From instructions on how to operate a remote controlled car to Fan Fiction and even stories about hunting, students discovered that each one of them had a story to tell and that writing was more fun than they anticipated (or had ever experienced). They also learned techniques for giving critical and thoughtful feedback.
Not only were words woven during the course of the three days, students also created a beautiful weaving on an Earth Loom to represent the various attributes of the tribes of Aydan and the journey of the Young Writer’s Workshop. In the end, the trust built between Genevieve and some of the students over the three days culminated in hugs and tears upon departure. We’re confident their s/hero’s journey will continue as they develop and refine their stories.
Seventh grade ELA teacher Kaylee Disher enjoyed “the writing prompts and the less ‘formal’ approach to instruction.” Kaylee said, “Gen was awesome with the kids. They were all so taken with her.”
According to Ms. Cochran-Barnes, unlikely students really blossomed with the right support and motivation and wrote pages.
Many students commented that they were surprised that they were not that bad of a writer, or how much the workshop helped their writing, and just how much it takes to write a story. They said the most valuable things they wanted to remember from their experiences were that they’ll always have supporters, that writing is the base of many things, and to never give up.

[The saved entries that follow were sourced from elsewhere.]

(** What a finished run is: the frames it forwarded before the event that ended
    it, and an outcome that says so. *)
Record pumped (d : Decoders) (surface : Surface) (st : state) (sent : bool)
    (frames : list bytes) (stop : pump_event)
    (out : StreamOutcome) (err : option pump_error) : Prop := {
  pumped_sent : so_FirstByteSent out = true <->
    sent = true \/ frames <> [] \/ exists f, stop = EvChunk f false;
  pumped_usage :
    let st' := fold_left (consume d surface) frames st in
    if so_FirstByteSent out || negb (so_TimedOut out)
    then so_Usage out = result_of st'.1 /\ so_Text out = st'.2
    else so_Usage out = no_usage /\ so_Text out = [];
  pumped_interrupted : so_Interrupted out = true <->
    so_FirstByteSent out = true /\ (stop = EvClosed true \/ stop = EvDeadline);
  pumped_canceled : so_Canceled out = true <->
    stop = EvClientGone \/ exists f, stop = EvChunk f false;
  pumped_timedOut : so_TimedOut out = true <-> stop = EvDeadline;
  pumped_err : err = None <-> stop <> EvClosed true /\ stop <> EvDeadline;
}.

Lemma pump_loop_spec d surface evs st sent written :
  match pump_loop d surface evs st sent written with
  | None => Forall (fun e => stops e = false) evs
  | Some (out, err, w) =>
      exists pre stop post, evs = pre ++ stop :: post /\
        Forall (fun e => stops e = false) pre /\ stops stop = true /\
        w = written ++ forwarded pre /\
        pumped d surface st sent (forwarded pre) stop out err
  end.
Proof.
  revert st sent written. induction evs as [|e evs IH]; intros st sent written;
    cbn [pump_loop]; [constructor|].
  destruct e as [frame ok|failed| |]; cbv iota beta.
  - destruct ok.
    + specialize (IH (consume d surface st frame) true (written ++ [frame])).
      destruct (pump_loop _ _ _ _ _ _) as [[[out err] w]|].
      * destruct IH as (pre & stop & post & -> & Hpre & Hs & -> & Hp).
        exists (EvChunk frame true :: pre), stop, post.
        split_and!; [done|by constructor|done|cbn; by rewrite <- app_assoc|].
        destruct Hp as [H1 H2 H3 H4 H5 H6]. split; try done.
        rewrite H1. cbn. naive_solver.
      * by constructor.
    + exists [], (EvChunk frame false), evs. cbn. rewrite app_nil_r.
      split_and!; [done|constructor|done|done|]. split; cbn; naive_solver.
  - destruct failed; [exists [], (EvClosed true), evs|exists [], (EvClosed false), evs];
      (split_and!; [done|constructor|done|cbn; by rewrite app_nil_r|]);
      split; cbn; destruct sent; cbn; naive_solver.
  - exists [], EvClientGone, evs.
    split_and!; [done|constructor|done|cbn; by rewrite app_nil_r|].
    split; cbn; destruct sent; cbn; naive_solver.
  - destruct sent; exists [], EvDeadline, evs;
      (split_and!; [done|constructor|done|cbn; by rewrite app_nil_r|]);
      split; cbn; naive_solver.
Qed.

(** C36: settlement and the client see one run.  Pumping ends at the first event that
    ends it; the client has been written exactly the frames read before, in
    order; the outcome says a byte went out exactly when one did, cancellation and
    interruption exactly for their causes, and the usage and text it carries are
    those of the very frames that were forwarded.  Until then nothing is
    written, so an error before the first byte can still be a real status. *)
Theorem pump_contract d surface flushable evs :
  match Pump d surface flushable evs with
  | None => flushable = true /\ Forall (fun e => stops e = false) evs
  | Some (out, err, w) =>
      (so_FirstByteSent out = false -> w = []) /\
      if flushable then
        exists pre stop post, evs = pre ++ stop :: post /\
          Forall (fun e => stops e = false) pre /\ stops stop = true /\
          w = forwarded pre /\ pumped d surface (newAccumulator, []) false w stop out err
      else err = Some ErrNotFlushable /\ so_FirstByteSent out = false
  end.
Proof.
  unfold Pump. destruct flushable; [|done].
  pose proof (pump_loop_spec d surface evs (newAccumulator, []) false []) as H.
  destruct (pump_loop _ _ _ _ _ _) as [[[out err] w]|]; [|done].
  destruct H as (pre & stop & post & He & Hpre & Hs & -> & Hp). cbn [app] in *. split.
  - intros Hf. destruct Hp as [H1 _ _ _ _ _]. destruct (forwarded pre) as [|f fs]; [done|].
    destruct (so_FirstByteSent out); [done|]. naive_solver.
  - by exists pre, stop, post.
Qed.

(** ** Properties: usage in a stream *)

Lemma result_setUsage a u : result_of (setUsage a u) = u.
Proof. by destruct u. Qed.

Lemma result_resource a id : result_of (set_resource a id) = result_of a.
Proof. unfold set_resource. by case_bool_decide. Qed.

Lemma mergeToolCalls_empty a : mergeToolCalls a ∅ = a.
Proof. unfold mergeToolCalls. rewrite map_to_list_empty. by destruct a. Qed.

Definition empty_body : Body := mkBody None None None None None None None.
(* ===== verification/BreakerStore.v ===== *)
(** * The breaker state store: [foundation/drivers/breaker]

    The driver interface as a class of operations with its contract, the
    in-process implementation, and the proof that it meets the contract.  The
    circuit breaker of [Breaker.v] is verified against the contract only.

    Instants and durations are nanoseconds ([time.Time], [time.Duration]) as
    integers; an operation takes the instant [time.Now()] returns in it. *)
From S2P Require Import Prelude.

Open Scope Z_scope.

Definition Second : Z := 1000000000.
Definition Minute : Z := 60 * Second.

(** Go's zero [time.Time], 0001-01-01 UTC, in Unix nanoseconds. *)
Definition zero_time : Z := - 62135596800 * Second.

(** The [Status] string; [StatusNone] is the empty string of a zero [State]. *)
Inductive Status := StatusNone | StatusClosed | StatusOpen | StatusHalfOpen.

#[export] Instance Status_eq_dec : EqDecision Status.
Proof. solve_decision. Defined.

Record State := mkState {
  st_Status : Status;
  st_Failures : Z;
  st_Opens : Z;
  st_Until : Z;
}.

#[export] Instance State_eq_dec : EqDecision State.
Proof. solve_decision. Defined.

Definition zero_state : State := mkState StatusNone 0 0 zero_time.

(** ** The interface *)

Class Store (S : Type) := {
  store_get : Z -> S -> string -> option State * S;
  store_set : Z -> S -> string -> State -> Z -> S;
  store_delete : S -> string -> S;
}.

(** What a reader at instant [now] sees under [key]. *)
Definition store_view {S} `{Store S} (now : Z) (s : S) (key : string) : option State :=
  fst (store_get now s key).

(** The contract: a written state is seen until its time-to-live has passed (for
    ever when that is not positive), a deleted one is not, reading and writing
    one key leaves every other key alone, and reading hides nothing a later
    reader would have seen. *)
Class StoreLaws (S : Type) `{Store S} := {
  view_set now now' s key st ttl :
    now <= now' ->
    store_view now' (store_set now s key st ttl) key =
    if (0 <? ttl) && (now + ttl <? now') then None else Some st;
  view_set_ne now now' s key key' st ttl :
    key <> key' -> store_view now' (store_set now s key st ttl) key' = store_view now' s key';
  view_delete now s key : store_view now (store_delete s key) key = None;
  view_delete_ne now s key key' :
    key <> key' -> store_view now (store_delete s key) key' = store_view now s key';
  view_get now now' s key key' :
    now <= now' -> store_view now' (snd (store_get now s key)) key' = store_view now' s key';
}.

(** ** The in-process implementation *)

Record memState := mkMem { ms_st : State; ms_expiresAt : option Z }.

#[export] Instance memState_eq_dec : EqDecision memState.
Proof. solve_decision. Defined.

Abbreviation Memory := (gmap string memState).

Definition mem_expired (now : Z) (e : memState) : bool :=
  match ms_expiresAt e with None => false | Some x => x <? now end.

(** The critical section of the expiry branch: delete only if the entry is
    still the one that was read. *)
Definition mem_expire (s : Memory) (key : string) (e : memState) : Memory :=
  match s !! key with
  | Some cur => if bool_decide (cur = e) then delete key s else s
  | None => s
  end.

(** [Get] with the read and the clean-up as its two critical sections, a
    concurrent writer acting in between. *)
Definition mem_get_concurrent (now : Z) (s : Memory) (key : string) (between : Memory -> Memory) :
    option State * Memory :=
  match s !! key with
  | None => (None, between s)
  | Some e =>
      if mem_expired now e then (None, mem_expire (between s) key e)
      else (Some (ms_st e), between s)
  end.

Definition mem_Get (now : Z) (s : Memory) (key : string) : option State * Memory :=
  mem_get_concurrent now s key id.

Definition mem_Set (now : Z) (s : Memory) (key : string) (st : State) (ttl : Z) : Memory :=
  <[key := mkMem st (if 0 <? ttl then Some (now + ttl) else None)]> s.

Definition mem_Delete (s : Memory) (key : string) : Memory := delete key s.

#[export] Instance Memory_store : Store Memory :=
  {| store_get := mem_Get; store_set := mem_Set; store_delete := mem_Delete |}.

(** ** The contract holds *)

Lemma mem_view now s key :
  store_view now (s : Memory) key =
  match s !! key with
  | Some e => if mem_expired now e then None else Some (ms_st e)
  | None => None
  end.
Proof.
  change (store_view now s key) with (fst (mem_Get now s key)).
  unfold mem_Get, mem_get_concurrent.
  destruct (s !! key) as [e|]; [|done]. by destruct (mem_expired now e).
Qed.

Lemma mem_get_state now s key :
  snd (mem_Get now s key) =
  match s !! key with
  | Some e => if mem_expired now e then delete key s else s
  | None => s
  end.
Proof.
  unfold mem_Get, mem_get_concurrent, mem_expire, id. destruct (s !! key) as [e|] eqn:E; [|done].
  destruct (mem_expired now e); [|done]. cbn [snd].
  by rewrite bool_decide_eq_true_2.
Qed.

Lemma mem_expired_mono now now' e : now <= now' -> mem_expired now e = true -> mem_expired now' e = true.
Proof.
  unfold mem_expired. destruct (ms_expiresAt e); [|done]. rewrite !Z.ltb_lt. lia.
Qed.

#[export] Instance Memory_laws : StoreLaws Memory.
Proof.
  split.
  - intros now now' s key st ttl Hle. rewrite mem_view.
    cbn [store_set Memory_store]. unfold mem_Set. rewrite lookup_insert_eq.
    unfold mem_expired. cbn [ms_expiresAt ms_st]. by destruct (0 <? ttl).
  - intros now now' s key key' st ttl Hne. rewrite !mem_view.
    cbn [store_set Memory_store]. unfold mem_Set. by rewrite lookup_insert_ne.
  - intros now s key. rewrite mem_view. cbn [store_delete Memory_store]. unfold mem_Delete.
    by rewrite lookup_delete_eq.
  - intros now s key key' Hne. rewrite !mem_view. cbn [store_delete Memory_store]. unfold mem_Delete.
    by rewrite lookup_delete_ne.
  - intros now now' s key key' Hle. rewrite !mem_view.
    cbn [store_get Memory_store]. rewrite mem_get_state.
    destruct (s !! key) as [e|] eqn:E; [|done].
    destruct (mem_expired now e) eqn:Ex; [|done].
    destruct (decide (key = key')) as [<-|Hne].
    + rewrite lookup_delete_eq, E. by rewrite (mem_expired_mono now now' e Hle Ex).
    + by rewrite lookup_delete_ne.
Qed.

(** ** Properties *)

(** The in-process store meets the driver contract: a write is seen by every
    reader until its time-to-live has passed, a delete is seen at once, keys do
    not interfere, and a read (which may clean up) changes no later answer. *)
Theorem memory_store_contract now now' (s : Memory) key key' st ttl :
  now <= now' -> key <> key' ->
  store_view now' (store_set now s key st ttl) key =
    (if (0 <? ttl) && (now + ttl <? now') then None else Some st) /\
  store_view now' (store_set now s key st ttl) key' = store_view now' s key' /\
  store_view now' (store_delete s key) key = None /\
  store_view now' (store_delete s key) key' = store_view now' s key' /\
  store_view now' (snd (store_get now s key)) key' = store_view now' s key'.
Proof.
  intros Hle Hne. split_and!.
  - by apply view_set.
  - by apply view_set_ne.
  - apply view_delete.
  - by apply view_delete_ne.
  - by apply view_get.
Qed.

Definition open_state (until : Z) : State := mkState StatusOpen 0 1 until.

Lemma memory_store_contract_witness :
  store_view 20 (store_set 10 (∅ : Memory) "a" (open_state 99) 5) "a" = None /\
  store_view 20 (store_set 10 (∅ : Memory) "a" (open_state 99) 5) "b" = None.
Proof.
  destruct (memory_store_contract 10 20 (∅ : Memory) "a" "b" (open_state 99) 5) as (H1 & H2 & _).
  - lia.
  - discriminate.
  - split; [exact H1|]. rewrite H2. vm_compute. reflexivity.
Defined.

(** Expiry clean-up never swallows a concurrent write.  Whatever a writer
    does between the read and the clean-up of a [Get], every entry it leaves
    that has not expired at the instant of the read is still there after. *)
Theorem expiry_keeps_concurrent_write now s key between key' e :
  between s !! key' = Some e -> mem_expired now e = false ->
  snd (mem_get_concurrent now s key between) !! key' = Some e.
Proof.
  intros Hb He. unfold mem_get_concurrent.
  destruct (s !! key) as [e0|]; [|done].
  destruct (mem_expired now e0) eqn:E0; [|done]. cbn [snd]. unfold mem_expire.
  destruct (between s !! key) as [cur|] eqn:Ec; [|done].
  case_bool_decide as Heq; [|done]. subst e0.
  destruct (decide (key = key')) as [<-|Hne].
  - rewrite Hb in Ec. injection Ec as <-. congruence.
  - by rewrite lookup_delete_ne.
Qed.

Lemma expiry_keeps_concurrent_write_witness :
  let s : Memory := <["k" := mkMem (mkState StatusClosed 1 0 0) (Some 5)]> ∅ in
  snd (mem_get_concurrent 10 s "k" (fun s => mem_Set 10 s "k" (open_state 99) 60)) !! "k"
  = Some (mkMem (open_state 99) (Some 70)).
Proof.
  apply expiry_keeps_concurrent_write; vm_compute; reflexivity.
Defined.
Lemma rung_cases opens :
  rung opens ∈ backoffLadder /\ 30 * Second <= rung opens <= 30 * Minute.
Proof.
  unfold rung. assert (Hi : (ladder_index opens < length backoffLadder)%nat).
  { unfold ladder_index. change (Z.of_nat (length backoffLadder)) with 5.
    change (length backoffLadder) with 5%nat.
    destruct (5 <=? opens) eqn:E; bool_prop.
    - simpl. lia.
    - destruct (Z.ltb_spec opens 0); lia. }
  assert (Hin : In (nth (ladder_index opens) backoffLadder 0) backoffLadder) by (by apply nth_In).
  split; [by apply list_elem_of_In|].
  unfold backoffLadder, Minute, Second in *.
  repeat destruct Hin as [<-|Hin]; try lia. done.
Qed.

(** A cooldown stays within a fifth of its ladder rung either way, the rung
    is indexed by the number of earlier opens clamped to the ladder, and no
    jitter can make it shorter than 24 seconds or longer than 36 minutes. *)
Theorem backoff_within_jitter j opens :
  (0 <= j)%Q -> (j <= 1)%Q ->
  rung opens - rung opens / 5 <= nextBackoff j opens <= rung opens + rung opens / 5 /\
  24 * Second <= nextBackoff j opens <= 36 * Minute.
Proof.
  intros Hj0 Hj1. destruct (rung_cases opens) as [Hin Hr].
  assert (Hd : rung opens = 5 * (rung opens / 5)).
  { unfold backoffLadder, Minute, Second in Hin.
    repeat (apply elem_of_cons in Hin as [->|Hin]; [done|]). by apply elem_of_nil in Hin. }
  set (d := rung opens / 5) in *.
  assert (Hb : rung opens - d <= nextBackoff j opens <= rung opens + d).
  { unfold nextBackoff. apply trunc_bounds; [unfold Second in *; lia|].
    assert (Hdelta : (inject_Z (rung opens) * jitterFraction == inject_Z d)%Q).
    { rewrite Hd at 1. unfold jitterFraction, Qeq. cbn. lia. }
    rewrite Hdelta. unfold Z.sub. rewrite !inject_Z_plus, inject_Z_opp.
    assert (0 <= inject_Z d)%Q by (change 0%Q with (inject_Z 0); rewrite <- Zle_Qle;
      unfold Second in *; lia).
    split; nra. }
  unfold Minute, Second in *. lia.
Qed.

Lemma backoff_within_jitter_witness :
  nextBackoff (1 # 4) 1 = 54 * Second /\
  rung 1 - rung 1 / 5 <= nextBackoff (1 # 4) 1 <= rung 1 + rung 1 / 5 /\
  24 * Second <= nextBackoff (1 # 4) 1 <= 36 * Minute.
Proof.
  split; [vm_compute; reflexivity|].
  apply (backoff_within_jitter (1 # 4) 1); vm_compute; discriminate.
Defined.

Lemma backoff_pos j opens : (0 <= j)%Q -> (j <= 1)%Q -> 0 < nextBackoff j opens.
Proof.
  intros H0 H1. destruct (rung_cases opens) as [Hin Hr].
  unfold nextBackoff.
  assert (H : 1 <= trunc (inject_Z (rung opens)
     + (j * 2 - 1) * (inject_Z (rung opens) * jitterFraction)) <= 2 * rung opens); [|lia].
  apply trunc_bounds; [lia|]. unfold jitterFraction.
  set (r := rung opens) in *.
  assert (Hr1 : (2 <= inject_Z r)%Q).
  { change 2%Q with (inject_Z 2). rewrite <- Zle_Qle. unfold Second in *. lia. }
  rewrite inject_Z_mult. change (inject_Z 1) with 1%Q. change (inject_Z 2) with 2%Q.
  split; nra.
Qed.

(** ** Properties *)

Lemma last_default {A} (d d' : A) l : l <> [] -> List.last l d = List.last l d'.
Proof.
  induction l as [|x l IH]; [done|]. intros _. destruct l as [|y l]; [done|].
  cbn [List.last]. by apply IH.
Qed.

(** The two scopes the [cooldowns] table holds. *)
Definition row_scope (rscope : string) : Prop :=
  rscope = "provider"%string \/ rscope = "provider_key"%string.

Lemma restore_scope_inj k1 k2 :
  row_scope k1.1 -> row_scope k2.1 -> restore_scope k1 = restore_scope k2 -> k1 = k2.
Proof.
  destruct k1 as [s1 r1], k2 as [s2 r2]. unfold restore_scope, providerScope, providerKeyScope.
  cbn [fst snd].
  intros [->| ->] [->| ->]; vm_compute bool_decide; cbv iota; unfold uuidStr; cbn [default];
    intros E; simplify_eq/=; done.
Qed.

Lemma NoDup_fst_filter {A B} (p : A * B -> bool) l : NoDup l.*1 -> NoDup (List.filter p l).*1.
Proof.
  induction l as [|x l IH]; cbn [List.filter fmap list_fmap]; [done|].
  rewrite list.NoDup_cons. intros [Hx Hl]. destruct (p x); [|by apply IH].
  cbn [fmap list_fmap]. apply list.NoDup_cons. split; [|by apply IH].
  intros Hin. apply Hx. apply list_elem_of_fmap in Hin as (y & -> & Hy).
  apply list_elem_of_fmap. exists y. split; [done|].
  apply list_elem_of_In, filter_In in Hy. apply list_elem_of_In, Hy.
Qed.

Section properties.
Context {S : Type} `{StoreLaws S}.
Implicit Types w : World S.

(** Provider failures at the given instants, one after the other. *)
Fixpoint fail_at (ts : list Z) (j : Q) (w : World S) (id : uuid) : World S :=
  match ts with
  | [] => w
  | t :: ts' => fail_at ts' j (RecordProviderFailure t j w id) id
  end.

IRW then brought Genevieve to Beatrice Rafferty Elementary School at Sipayik for a one-day Young Writer’s Workshop. Students learned that part of the journey is, according to Genevieve, “finding people who believe in you and who can be your mentor, your Obi Wan Kenobi.” They also discovered that “Great writing comes from a place of self-knowledge. Knowing what you like helps you write.”
Both students and teachers learned how normal, everyday objects can become fantastic writing prompts. They were tasked with making lists of adjectives to go with garbage, beach, a pot of soup, a movie theater, boots, and sky. By describing an object, protagonist, and action, a story begins to take shape.
Teachers Sarah Donahe and Rhonda Stevens both commented on the confidence that the students began to have in themselves and the kids’ laughter and smiles they exhibited while creating!
Throughout the Young Writers Workshop days, Genevieve read aloud from her own Five Stones trilogy, recited popular song lyrics to show how stories are told everywhere, and shared some classic hero fables as recommendations for further reading. At both schools, students received signed books, everyone signed the YWW poster, and there were great celebrations and sharing of stories. Young writers in Princeton and Sipayik had a rich experience that took them on a writing journey and each, in their own way, found their hero’s voice.